→ **WORK ORDER**:
Line by line, set down the following material again exactly.

→ **DATA SHOWN**:

(** C5.  For an id that has a draft, [saveSection] first marks the id as
    saving, then issues one update of the [sections] row with that id
    carrying the draft's title, content and visibility and the current
    timestamp, and it is the only write to that table in the run; every
    effect of the run happens under the mark and the mark is cleared at the
    end, whatever the store answered.  When the store reports no error the
    rest of the run is [loadProfile], started from the marked state: it
    asks for the session, then for the profile row of that user and the
    sections of that profile, and when these are found the profile, its
    form fields, the sections and every draft of the state are replaced by
    what was loaded.  When the store reports an error, nothing else happens
    and the state is unchanged, all drafts included. *)
Theorem saveSection_contract
    (be : Dashboard.backend) (id : string) (st : Dashboard.state)
    (edits : Dashboard.draft) :
  Dashboard.sectionEdits st !! id = Some edits ->
  let patch := {| Dashboard.patch_title := Dashboard.draft_title edits;
                  Dashboard.patch_content := Dashboard.draft_content edits;
                  Dashboard.patch_visible := Dashboard.draft_visible edits;
                  Dashboard.patch_updated_at := Dashboard.now_ISO be |} in
  let marked := Dashboard.setSavingSectionId (Some id) st in
  exists reload st',
    Dashboard.saveSection be id st
    = ((Dashboard.sections_update_eq_id patch id, marked) :: reload, st', Run.Next tt)
    /\ List.filter Dashboard.writes_sections
         (Dashboard.effects ((Dashboard.sections_update_eq_id patch id, marked) :: reload))
       = [Dashboard.sections_update_eq_id patch id]
    /\ Forall (fun es => Dashboard.savingSectionId es.2 = Some id)
         ((Dashboard.sections_update_eq_id patch id, marked) :: reload)
    /\ Dashboard.savingSectionId st' = None
    /\ match Dashboard.update_section be patch id with
       | None =>
           (exists loaded r,
               Dashboard.loadProfile be marked = (reload, loaded, r)
               /\ st' = Dashboard.setSavingSectionId None loaded)
           /\ Dashboard.effects reload = Reload.expected_effects be
           /\ (forall user profileData sectionsData,
                 Dashboard.getUser be = Some user ->
                 Dashboard.select_profile be (uid user) = (Some profileData, None) ->
                 Dashboard.select_sections be (Types.id profileData) = Some sectionsData ->
                 Dashboard.effects reload
                 = [Dashboard.auth_getUser;
                    Dashboard.profiles_select_eq_user_id (uid user);
                    Dashboard.sections_select_eq_profile_id (Types.id profileData)]
                 /\ Dashboard.profile st' = Some profileData
                 /\ Dashboard.displayName st'
                    = Dashboard.or_empty (display_name profileData)
                 /\ Dashboard.bio_text st' = Dashboard.or_empty (bio profileData)
                 /\ Dashboard.avatarUrl st'
                    = Dashboard.or_empty (avatar_url profileData)
                 /\ Dashboard.bannerUrl st'
                    = Dashboard.or_empty (banner_url profileData)
                 /\ Dashboard.sections st' = sectionsData
                 /\ Dashboard.sectionEdits st' = Dashboard.edits_of sectionsData
                 /\ Dashboard.loading st' = false)
       | Some error =>
           reload = []
           /\ st' = Dashboard.setSavingSectionId None st
           /\ Dashboard.sectionEdits st' = Dashboard.sectionEdits st
       end.
Proof.
  intros Hdraft. cbn zeta.
  cbv [Dashboard.saveSection Dashboard.perform Run.bind Run.get Run.modify
         Run.emit Run.ret Run.return_ Run.await].
  rewrite Hdraft.
  destruct (Dashboard.update_section be _ id) as [error|] eqn:Hupd.
  - exists [], (Dashboard.setSavingSectionId None st). cbn.
    repeat split; repeat constructor.
  - pose proof (loadProfile_effects be (Dashboard.setSavingSectionId (Some id) st))
      as Heffects.
    pose proof (loadProfile_found be (Dashboard.setSavingSectionId (Some id) st))
      as Hfound.
    destruct (loadProfile_frame be (Dashboard.setSavingSectionId (Some id) st))
      as (trace & loaded & r & Hload & Hend & Hmark & Hunder & Hwrites).
    rewrite Hload in Heffects, Hfound. cbn [fst snd] in Heffects, Hfound.
    exists trace, (Dashboard.setSavingSectionId None loaded).
    rewrite Hload.
    split; [destruct Hend as [-> | ->]; cbn; rewrite app_nil_r; reflexivity|].
    split; [cbn; f_equal; exact Hwrites|].
    split; [constructor; [reflexivity|exact Hunder]|].
    split; [reflexivity|].
    split; [exists loaded, r; split; reflexivity|].
    split; [exact Heffects|].
    intros user profileData sectionsData Huser Hprofile Hsections.
    rewrite (Hfound user profileData sectionsData Huser Hprofile Hsections).
    split; [|repeat split].
    rewrite Heffects. unfold Reload.expected_effects, Reload.profile_missing.
    rewrite Huser, Hprofile. reflexivity.
Qed.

→ **TASK ANSWER**:
(** C5.  For an id that has a draft, [saveSection] first marks the id as
    saving, then issues one update of the [sections] row with that id
    carrying the draft's title, content and visibility and the current
    timestamp, and it is the only write to that table in the run; every
    effect of the run happens under the mark and the mark is cleared at the
    end, whatever the store answered.  When the store reports no error the
    rest of the run is [loadProfile], started from the marked state: it
    asks for the session, then for the profile row of that user and the
    sections of that profile, and when these are found the profile, its
    form fields, the sections and every draft of the state are replaced by
    what was loaded.  When the store reports an error, nothing else happens
    and the state is unchanged, all drafts included. *)
Theorem saveSection_contract
    (be : Dashboard.backend) (id : string) (st : Dashboard.state)
    (edits : Dashboard.draft) :
  Dashboard.sectionEdits st !! id = Some edits ->
  let patch := {| Dashboard.patch_title := Dashboard.draft_title edits;
                  Dashboard.patch_content := Dashboard.draft_content edits;
                  Dashboard.patch_visible := Dashboard.draft_visible edits;
                  Dashboard.patch_updated_at := Dashboard.now_ISO be |} in
  let marked := Dashboard.setSavingSectionId (Some id) st in
  exists reload st',
    Dashboard.saveSection be id st
    = ((Dashboard.sections_update_eq_id patch id, marked) :: reload, st', Run.Next tt)
    /\ List.filter Dashboard.writes_sections
         (Dashboard.effects ((Dashboard.sections_update_eq_id patch id, marked) :: reload))
       = [Dashboard.sections_update_eq_id patch id]
    /\ Forall (fun es => Dashboard.savingSectionId es.2 = Some id)
         ((Dashboard.sections_update_eq_id patch id, marked) :: reload)
    /\ Dashboard.savingSectionId st' = None
    /\ match Dashboard.update_section be patch id with
       | None =>
           (exists loaded r,
               Dashboard.loadProfile be marked = (reload, loaded, r)
               /\ st' = Dashboard.setSavingSectionId None loaded)
           /\ Dashboard.effects reload = Reload.expected_effects be
           /\ (forall user profileData sectionsData,
                 Dashboard.getUser be = Some user ->
                 Dashboard.select_profile be (uid user) = (Some profileData, None) ->
                 Dashboard.select_sections be (Types.id profileData) = Some sectionsData ->
                 Dashboard.effects reload
                 = [Dashboard.auth_getUser;
                    Dashboard.profiles_select_eq_user_id (uid user);
                    Dashboard.sections_select_eq_profile_id (Types.id profileData)]
                 /\ Dashboard.profile st' = Some profileData
                 /\ Dashboard.displayName st'
                    = Dashboard.or_empty (display_name profileData)
                 /\ Dashboard.bio_text st' = Dashboard.or_empty (bio profileData)
                 /\ Dashboard.avatarUrl st'
                    = Dashboard.or_empty (avatar_url profileData)
                 /\ Dashboard.bannerUrl st'
                    = Dashboard.or_empty (banner_url profileData)
                 /\ Dashboard.sections st' = sectionsData
                 /\ Dashboard.sectionEdits st' = Dashboard.edits_of sectionsData
                 /\ Dashboard.loading st' = false)
       | Some error =>
           reload = []
           /\ st' = Dashboard.setSavingSectionId None st
           /\ Dashboard.sectionEdits st' = Dashboard.sectionEdits st
       end.
Proof.
  intros Hdraft. cbn zeta.
  cbv [Dashboard.saveSection Dashboard.perform Run.bind Run.get Run.modify
         Run.emit Run.ret Run.return_ Run.await].
  rewrite Hdraft.
  destruct (Dashboard.update_section be _ id) as [error|] eqn:Hupd.
  - exists [], (Dashboard.setSavingSectionId None st). cbn.
    repeat split; repeat constructor.
  - pose proof (loadProfile_effects be (Dashboard.setSavingSectionId (Some id) st))
      as Heffects.
    pose proof (loadProfile_found be (Dashboard.setSavingSectionId (Some id) st))
      as Hfound.
    destruct (loadProfile_frame be (Dashboard.setSavingSectionId (Some id) st))
      as (trace & loaded & r & Hload & Hend & Hmark & Hunder & Hwrites).
    rewrite Hload in Heffects, Hfound. cbn [fst snd] in Heffects, Hfound.
    exists trace, (Dashboard.setSavingSectionId None loaded).
    rewrite Hload.
    split; [destruct Hend as [-> | ->]; cbn; rewrite app_nil_r; reflexivity|].
    split; [cbn; f_equal; exact Hwrites|].
    split; [constructor; [reflexivity|exact Hunder]|].
    split; [reflexivity|].
    split; [exists loaded, r; split; reflexivity|].
    split; [exact Heffects|].
    intros user profileData sectionsData Huser Hprofile Hsections.
    rewrite (Hfound user profileData sectionsData Huser Hprofile Hsections).
    split; [|repeat split].
    rewrite Heffects. unfold Reload.expected_effects, Reload.profile_missing.
    rewrite Huser, Hprofile. reflexivity.
Qed.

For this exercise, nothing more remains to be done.